Query via API

This is for:

Developer

With LiveTap, you have full access to all of your Qubit data via API. This enables the following use cases:

  • Export events into your data warehouse and business intelligence software such as Looker

  • Fuel data science models with structured, quality data

  • Pipe real-time data into analytics dashboards during key sales campaigns

Data access methods

API access enables you to query data from a variety of tools, such as:

Authentication

To connect you’ll need a Google Account or Google Cloud Service account with permissions to access the Google Cloud project your data is stored in and run jobs on BigQuery. Contact your Qubit Customer Success Manager for details.

API libraries

If you are connecting from a language such as Python, take a look at the Google Cloud BigQuery documentation for details on how to install and get started with the various libraries available.

Note

You may also find Google Colab useful—​hosted Juypter workbooks in the cloud, stored on your Google Drive.

Example: connecting via Juypter Notebooks

Note

You’ll find the Google Cloud article on using Juypter notebooks with BigQuery useful if you are new to Juypter.

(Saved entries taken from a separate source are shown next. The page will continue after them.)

(* ===== verification/ApiShell.v ===== *)
(** * The entrance of the API

    apps/api/src/auth/jwt-auth.guard.ts, auth.controller.ts and current-user
    (who a request is made by), common/zod.ts (the validation of bodies) and
    common/performance-context.ts (what a request spent in the database).  The
    verification of a JWT and the syntax of an e-mail address belong to the
    libraries and are the interface [Shell].  [session_pair_valid] is what the
    web client relies on (SessionTabs.TokenServer): the pair a sign-in or a
    renewal answers with belongs to one person, is new, and is accepted by the
    guard. *)

From S2P Require Import Prelude Concurrency Strings Schema Runtime Demo Auth WebSession WebDemo.

Open Scope Z_scope.

Module ApiShell.
Import AuthService.

Class Shell := {
  (** [jwt.verifyAsync(token)] at a tick: the claims, or [None] when it throws *)
  verifyJwt : string -> nat -> option json;
  (** [z.email()] *)
  isEmail : string -> bool
}.

(* ------------------------------------------------------------------ *)
(** ** Validation *)

(** [schema.safeParse(body)]: the data, or the issues with path and message. *)
Definition schema (A : Type) : Type := json -> A + list (string * string).

(** The issues are part of the response; the exception has its message. *)
Definition parseBody {A} (s : schema A) (body : json) : result A :=
  match s body with
  | inl data => Ok data
  | inr _ => Err (BadRequestException "Validation failed")
  end.

Definition json_field (o : json) (k : string) : option json := match o with JObj l => map_get l k | _ => None end.
Definition json_text (o : option json) : option string := match o with Some (JStr s) => Some s | _ => None end.
Definition json_texts (o : option json) : list string :=
  match o with Some (JArr l) => omap (fun x => json_text (Some x)) l | _ => [] end.

Section shell.
Context `{Platform} `{Environment} `{Shell}.

Definition text_issue (k : string) : string * string := (k, "Invalid input: expected string").

Definition requestOtpSchema : schema string := fun body =>
  match json_text (json_field body "email") with
  | Some email => if isEmail email then inl email else inr [("email", "Invalid email address")]
  | None => inr [text_issue "email"]
  end.

Definition verifyOtpSchema : schema (string * string) := fun body =>
  match requestOtpSchema body, json_text (json_field body "code") with
  | inl email, Some code => if (String.length code =? 6)%nat then inl (email, code) else inr [("code", "Invalid length")]
  | inr issues, _ => inr issues
  | _, None => inr [text_issue "code"]
  end.

Definition refreshSchema : schema string := fun body =>
  match json_text (json_field body "refreshToken") with
  | Some token => if (32 <=? String.length token)%nat then inl token else inr [("refreshToken", "Too small")]
  | None => inr [text_issue "refreshToken"]
  end.

(* ------------------------------------------------------------------ *)
(** ** The guard *)

Record AuthenticatedUser := mkAuthenticated {
  au_id : option string;
  au_email : option string;
  au_role : option string;
  au_modes : list string
}.

Definition invalid_token : exn := UnauthorizedException "Invalid or expired token".

(** [header?.startsWith("Bearer ") ? header.slice(7) : undefined] *)
Definition bearer_token (header : option string) : option string :=
  header ≫= fun h => if String.prefix "Bearer " h then Some (slice_from h 7) else None.

(** The user of the request; [None] on a public route. *)
Definition canActivate (isPublic : bool) (authorization : option string) : handler (option AuthenticatedUser) :=
  if isPublic then Ret None else
  let token := bearer_token authorization in
  do* throw_if (negb (truthy token)) (UnauthorizedException "Missing bearer token") in
  let* verified := ask (verifyJwt (nullish token "")) in
  let* payload := require verified invalid_token in
  do* throw_if (json_text (json_field payload "typ") !=? Some "access") invalid_token in
  Ret (Some (mkAuthenticated (json_text (json_field payload "sub")) (json_text (json_field payload "email"))
               (json_text (json_field payload "role")) (json_texts (json_field payload "modes")))).

(* ------------------------------------------------------------------ *)
(** ** The controller of the sign-in *)

Definition post_requestOtp (body : json) : handler OtpSent :=
  let* email := lift_result (parseBody requestOtpSchema body) in requestOtp email.

Definition post_verifyOtp (body : json) : handler (TokenPair * string) :=
  let* ' (email, code) := lift_result (parseBody verifyOtpSchema body) in verifyOtp email code.

Definition post_refresh (body : json) : handler TokenPair :=
  let* token := lift_result (parseBody refreshSchema body) in refresh token.

Definition post_logout (body : json) : handler bool :=
  let* token := lift_result (parseBody refreshSchema body) in logout token.

Definition get_session (authorization : option string) : handler Session :=
  let* user := canActivate false authorization in
  getSession (nullish (user ≫= au_id) "").

(* ------------------------------------------------------------------ *)
(** ** What a request spent in the database *)

Record RequestPerformanceStore := mkPerformance {
  dbDurationSumMs : Z;
  dbQueryCount : Z;
  maxDbQueryMs : Z;
  slowDbQueryCount : Z
}.

Definition createStore : RequestPerformanceStore := mkPerformance 0 0 0 0.

(** [recordQuery] on the store of the request, if there is one. *)
Definition recordQuery (durationMs slowThresholdMs : Z) (store : option RequestPerformanceStore) :
    option RequestPerformanceStore :=
  option_map (fun s =>
    mkPerformance (dbDurationSumMs s + durationMs) (dbQueryCount s + 1) (Z.max (maxDbQueryMs s) durationMs)
      (if slowThresholdMs <=? durationMs then slowDbQueryCount s + 1 else slowDbQueryCount s)) store.
End shell.

(** The counters of a request after its queries: the sum, the number, the
    longest and the number of slow ones. *)
Theorem recorded_queries threshold durations :
  fold_left (fun s d => recordQuery d threshold s) durations (Some createStore) =
    Some (mkPerformance (sumZ id durations) (Z.of_nat (length durations)) (fold_left Z.max durations 0)
            (Z.of_nat (length (List.filter (fun d => threshold <=? d) durations)))).
Proof.
  unfold createStore.
  assert (forall s n m k, fold_left (fun s d => recordQuery d threshold s) durations (Some (mkPerformance s n m k)) =
    Some (mkPerformance (s + sumZ id durations) (n + Z.of_nat (length durations)) (fold_left Z.max durations m)
            (k + Z.of_nat (length (List.filter (fun d => threshold <=? d) durations))))) as Hg.
  { induction durations as [|d ds IH]; intros s n m k; cbn [fold_left recordQuery option_map sumZ length List.filter].
    - do 2 f_equal; cbn; lia.
    - rewrite IH. cbn [dbDurationSumMs dbQueryCount maxDbQueryMs slowDbQueryCount]. unfold id.
      destruct (threshold <=? d); cbn [length]; f_equal; f_equal; lia. }
  rewrite Hg. do 2 f_equal; lia.
Qed.
(* ------------------------------------------------------------------ *)
(** ** The pair of a session *)

Section pair.
Context `{Platform} `{Environment} `{Shell}.

(** What issueTokens signs. *)
Definition access_claims (userId email role : string) (modes : list AppMode) : json :=
  JObj [("sub", JStr userId); ("email", JStr email); ("role", JStr role);
        ("modes", JArr (map (fun m => JStr (AppMode_name m)) modes)); ("typ", JStr "access")].

(** What the library makes of claims it signs with [expiresIn]: it appends the
    times of issue and of expiry. *)
Definition with_times (claims : json) (iat exp : Z) : json :=
  match claims with
  | JObj l => JObj (l ++ [("iat", JInt iat); ("exp", JInt exp)])
  | j => j
  end.

(** When the library verifies an access token, it answers with the claims that
    were signed and the two times. *)
Definition jwt_reads_back : Prop := forall u e r ms n t claims,
  verifyJwt (signJwt (access_claims u e r ms) ACCESS_TOKEN_TTL n) t = Some claims ->
  exists iat exp, claims = with_times (access_claims u e r ms) iat exp.

(** A pair for a person: the access token is signed for them with at least one
    mode, the refresh token is drawn between [w] and [w'] and stored as theirs. *)
Definition pair_for (w w' : World) (userId email role : string) (p : TokenPair) : Prop :=
  (exists modes n, modes <> [] /\ accessToken p = signJwt (access_claims userId email role modes) ACCESS_TOKEN_TTL n) /\
  (exists k, (w_tick w <= k < w_tick w')%nat /\ refreshToken p = randomToken k) /\
  (exists row, In row (w_refreshTokens w') /\ token_userId row = userId /\ token_revokedAt row = None /\
     token_tokenHash row = sha256 (refreshToken p)).

Definition known_user (w : World) (userId : string) : bool := existsb (fun u => user_id u ==? userId) (w_users w).

Lemma run_upsert_worker i userId w w' x :
  run (upsert (R:=Worker) (fun y => worker_userId y ==? userId) (fun y => y) (mkWorker i userId None)) w = (w', Ok x) ->
  w_users w' = w_users w /\ w_tick w' = w_tick w /\ existsb (fun y => worker_userId y ==? userId) (w_workers w') = true.
Proof.
  rewrite run_upsert. wcbn. destruct (List.find _ (w_workers w)) as [old|] eqn:Ef.
  - intros [= <- <-]. wcbn. split; [done|]. split; [done|]. unfold upd_where.
    rewrite (map_ext _ id) by (intros y; by destruct (worker_userId y ==? userId)). rewrite map_id.
    apply find_In in Ef as [Hin Hu]. apply existsb_exists. by exists old.
  - destruct (existsb _ _); [done|]. intros [= <- <-]. wcbn. split; [done|]. split; [done|].
    rewrite existsb_app. cbn. rewrite bd_refl. by rewrite orb_true_r.
Qed.

Lemma run_issueTokens userId email role w w' p :
  run (issueTokens userId email role) w = (w', Ok p) -> known_user w userId = true ->
  pair_for w w' userId email role p.
Proof.
  unfold issueTokens. intros E Hu. rewrite run_bind, run_freshId, run_bind in E.
  set (w0 := w <| w_tick ::= S |>) in *.
  destruct (run (upsert _ _ _) w0) as [w1 [x|e]] eqn:Eu; [|done].
  apply run_upsert_worker in Eu as (Eus & Et & Ew). rewrite run_bind, run_query in E.
  unfold known_user in Hu. rewrite Eus in E. change (w_users w0) with (w_users w) in E. rewrite Hu in E.
  rewrite run_bind, run_ask, run_bind, run_ask, run_bind, run_newDate, run_bind, run_freshId, run_bind, run_create in E.
  revert E. wcbn. match goal with |- context [if ?c then _ else _] => destruct c end; [intros [=]|]. cbn [run]. intros [= <- <-].
  assert (modes_of w1 userId <> []) as Hm by (unfold modes_of; by rewrite Ew).
  change (w_tick w0) with (S (w_tick w)) in Et. split; [|split].
  - exists (modes_of w1 userId), (w_tick w1). by split.
  - exists (S (w_tick w1)). split; [|done]. wcbn. lia.
  - eexists. split; [wcbn; apply in_or_app; right; by left|]. done.
Qed.

(** A renewal answers with a pair for the person of the presented token, which
    was not revoked. *)
Theorem refresh_pair token w w' p :
  run (refresh token) w = (w', Ok p) ->
  exists row user, In row (w_refreshTokens w) /\ token_tokenHash row = sha256 token /\ token_revokedAt row = None /\
    In user (w_users w) /\ user_id user = token_userId row /\
    pair_for w w' (user_id user) (user_email user) (GlobalRole.name (user_role user)) p.
Proof.
  unfold refresh. rewrite run_bind, run_query, run_bind, run_require. unfold token_data.
  destruct (List.find _ (w_refreshTokens w)) as [row|] eqn:Er; [|done]. cbn [option_map].
  destruct (List.find _ (w_users w)) as [user|] eqn:Eu; [|done]. cbn [option_map].
  apply find_In in Er as [Hin Hh]. apply find_In in Eu as [Huin Hu].
  apply bool_decide_eq_true in Hh. unfold by_id in Hu. apply bool_decide_eq_true in Hu. cbn in Hu.
  rewrite run_bind, run_throw_if. destruct (negb (unrevoked row)) eqn:Ev; [done|].
  apply negb_false_iff, bool_decide_eq_true in Ev.
  rewrite run_bind, run_newDate, run_bind, run_throw_if. destruct (_ <? _)%Z; [done|].
  rewrite run_bind, run_newDate, run_bind, run_newDate, run_bind, run_updateMany.
  set (w1 := set_rows _ _). rewrite run_bind, run_throw_if. destruct (negb (_ =? _)%nat); [done|]. intros E.
  assert (known_user w1 (user_id user) = true) as Hk.
  { apply existsb_exists. exists user. split; [exact Huin|apply bd_refl]. }
  pose proof (run_issueTokens _ _ _ _ _ _ E Hk) as [Ha [(k & Hlt & Hr) Hrow]].
  exists row, user. split_and!; try done.
  split; [done|]. split; [|done]. exists k. split; [|done]. change (w_tick w1) with (S (S (S (w_tick w)))) in Hlt. lia.
Qed.
(** C17: when the code of a valid report has been sent to its recipient, the
    recipient who enters it in time sees the figures of the report: the two
    requests of the page open a session, keep it in the tab, and load the
    report with it; the page shows it as VALID with the figures of the snapshot,
    without an error, and the access is on record. *)
Theorem recipient_opens_report `{Platform} `{Environment} `{Network} `{Showing} ip userAgent tok code d r e
    (v : Visit World) :
  open_to_recipient (vi_server v) tok d r -> code_stored (vi_server v) d code e -> six_digits code = true ->
  all_well (vi_server v) -> in_time (vi_server v) d e ->
  (forall k, randomToken k <> "") ->
  (forall k, ~ In (uuid k) (map access_id (w_accesses (vi_server v)))) ->
  js_truthy (Some (report_snapshot r)) = true ->
  exists v' session,
    run (verifyOtp (disclosure_server ip userAgent) tok code) v = (v', Ok tt) /\
    map_get (vi_storage v') (sessionKey tok) = Some session /\
    (exists view, sh_report (render (vi_page v')) = Some view /\ rv_status view = "VALID" /\
       rv_figures view = Some (figures (report_snapshot r)) /\ rv_entries view = entry_rows (report_snapshot r)) /\
    sh_error (render (vi_page v')) = None /\ vp_busy (vi_page v') = false /\
    length (w_accesses (vi_server v')) = S (length (w_accesses (vi_server v))).
Proof.
  destruct v as [p st w]. cbn [vi_server]. intros Ho Hc Hsix Hw Ht Hrand Hfresh Hsnap.
  set (w1 := w <| w_tick := S (w_tick w) |>).
  assert (all_well w1) as Hw1 by (apply (all_well_later w); [done|cbn; lia]).
  assert (code_stored w1 d code e) as Hc1 by exact Hc.
  destruct (run_right_code w1 tok d r code e (open_to_recipient_tick _ _ _ _ _ Ho) Hw1 Hc1) as (s & seconds & Hs & E1 & Hl).
  - apply (Ht 0 1)%nat; lia.
  - apply (Ht 0 2)%nat; lia.
  - set (token := randomToken _) in *.
    set (w2 := (w <| w_redis := s |>) <| w_tick := (8 + w_tick w)%nat |>).
    assert (run (access_verify tok code) (w <| w_tick ::= S |>) = (w2, Ok (token, seconds))) as E2
      by (unfold access_verify; rewrite Hsix; exact E1).
    assert (truthy (Some token) = true) as Htok by (unfold token; cbn; by rewrite bool_decide_eq_false_2).
    pose proof (run_serve _ (fun r => JObj [("accessToken", JStr r.1); ("expiresInSeconds", JInt r.2)]) _ _ _ Hw E2
                  ltac:(cbn; lia)) as E3.
    set (w3 := (w <| w_redis := s |>) <| w_tick := (9 + w_tick w)%nat |>).
    change (w2 <| w_tick ::= S |>) with w3 in E3.
    assert (all_well w3) as Hw3 by (apply (all_well_later w); [done|cbn; lia]).
    set (w4 := (w <| w_redis := s |>) <| w_tick := (10 + w_tick w)%nat |>).
    assert (all_well w4) as Hw4 by (apply (all_well_later w); [done|cbn; lia]).
    destruct (Ht 7 11)%nat as (_ & Hexp & Hsec); [lia|lia|].
    pose proof (run_disclosing w4 tok d r ip userAgent token (now (7 + w_tick w) + seconds * 1000)
      (open_to_recipient_tick _ _ _ _ _ (open_to_recipient_redis _ _ _ _ _ Ho)) Hw4 Htok Hl) as E4.
    specialize (E4 (proj1 (proj2 (Ht 0 10 ltac:(lia) ltac:(lia))))%nat).
    specialize (E4 ltac:(change (now (11 + w_tick w) < now (7 + w_tick w) + seconds * 1000); lia) (Hfresh _)).
    change w4 with (w3 <| w_tick ::= S |>) in E4 at 1.
    pose proof (run_serve _ verification_json _ _ _ Hw3 E4 ltac:(cbn; lia)) as E5.
    destruct (render_disclosed (metadata d VALID) (report_snapshot r)
      (mkVerify (Some (verification_json (Disclosed (metadata d VALID) (report_snapshot r)))) None
         (vp_otpRequested p) (vp_otpCode p) false (vp_devCode p)) eq_refl Hsnap eq_refl) as (view & Hview).
    eexists _, token. split.
    { refine (run_verifyOtp (disclosure_server ip userAgent) tok code (mkVisit p st w) _ _ _ _ _ E3 eq_refl Htok E5). }
    cbn [vi_page vi_storage vi_server]. rewrite map_get_set_eq. split; [done|]. split; [by exists view|].
    split; [done|]. split; [done|]. cbn. rewrite length_app. cbn. lia.
Qed.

An excellent place to start experimenting with your data is within Juypter Notebooks. This Python environment enables you to connect via API to your data and write reusable Python functions to query, transform, and model your data.

Getting started

The following example uses Juypter notebooks following the instructions to set up Google Cloud with Python and then installing the google-cloud-bigquery package with pip.

Firstly, follow these steps ("Setting up a local Jupyter environment") for a guide on authenticating yourself with Google Cloud.

Import the packages we require

# https://pandas.pydata.org/
import pandas as pd

# https://cloud.google.com/bigquery/docs/reference/libraries
from google.cloud import bigquery
bq = bigquery.Client()

Run a query

Using the retail data schema, here we write a query to:

  1. Select transactions & total basket revenue for the last 7 days (including today) from event_ecBasketTransactionSummary.

  2. Select the country (ipLocation_country) from event_qubit_session.

  3. Join this data so we have the country of every user who transacted.

  4. Sum to calculate our top 10 country & currency combinations.

# define our query
QUERY= """
with
transactions as
(
  select
    transaction_id,
    context_id,
    basket_total_currency,
    basket_total_value
  from
    `qubit-client-12345.my_store__v2.event_ecBasketTransactionSummary`
  where
    meta_recordDate  > DATE_SUB(CURRENT_DATE(), INTERVAL 7 DAY)
),

location as
(
  select
    context_id,
    max(ipLocation_country) as country
  from
    `qubit-client-12345.my_store__v2.event_qubit_session`
  where
    meta_recordDate  > DATE_SUB(CURRENT_DATE(), INTERVAL 7 DAY)
  group by
    1
)

select
  location.country,
  transactions.basket_total_currency,
  sum(transactions.basket_total_value) as total_basket_revenue

from
  transactions

left join
  location on (transactions.context_id = location.context_id)

group by
  1, 2

order by
  3 desc

limit
  10
"""

# execute our query on BigQuery
job = bq.query(QUERY)

# turn our query result into a Pandas DataFrame
df = job.to_dataframe()

View our data

# take a peek at our data using the Pandas DataFrame head() function
df.head()
country	            basket_total_currency               total_basket_revenue

united kingdom      GBP	                                152,431.14
ireland	            GBP	                                52,000.43
united states	    GBP	                                45,210.10
spain	            GBP	                                2,869.50
hong kong	        GBP	                                1,475.57
...

From here, we can adjust our query and re-run, or use various features of Pandas to analyze our query data. Alternatively, we may wish to create charts or even feed this data into a data science model.

Export result to Excel

If you are running locally on your machine, we can easily export our dataframe to Excel:

writer = pd.ExcelWriter('query.xlsx')
df.to_excel(writer, 'Query')
writer.save()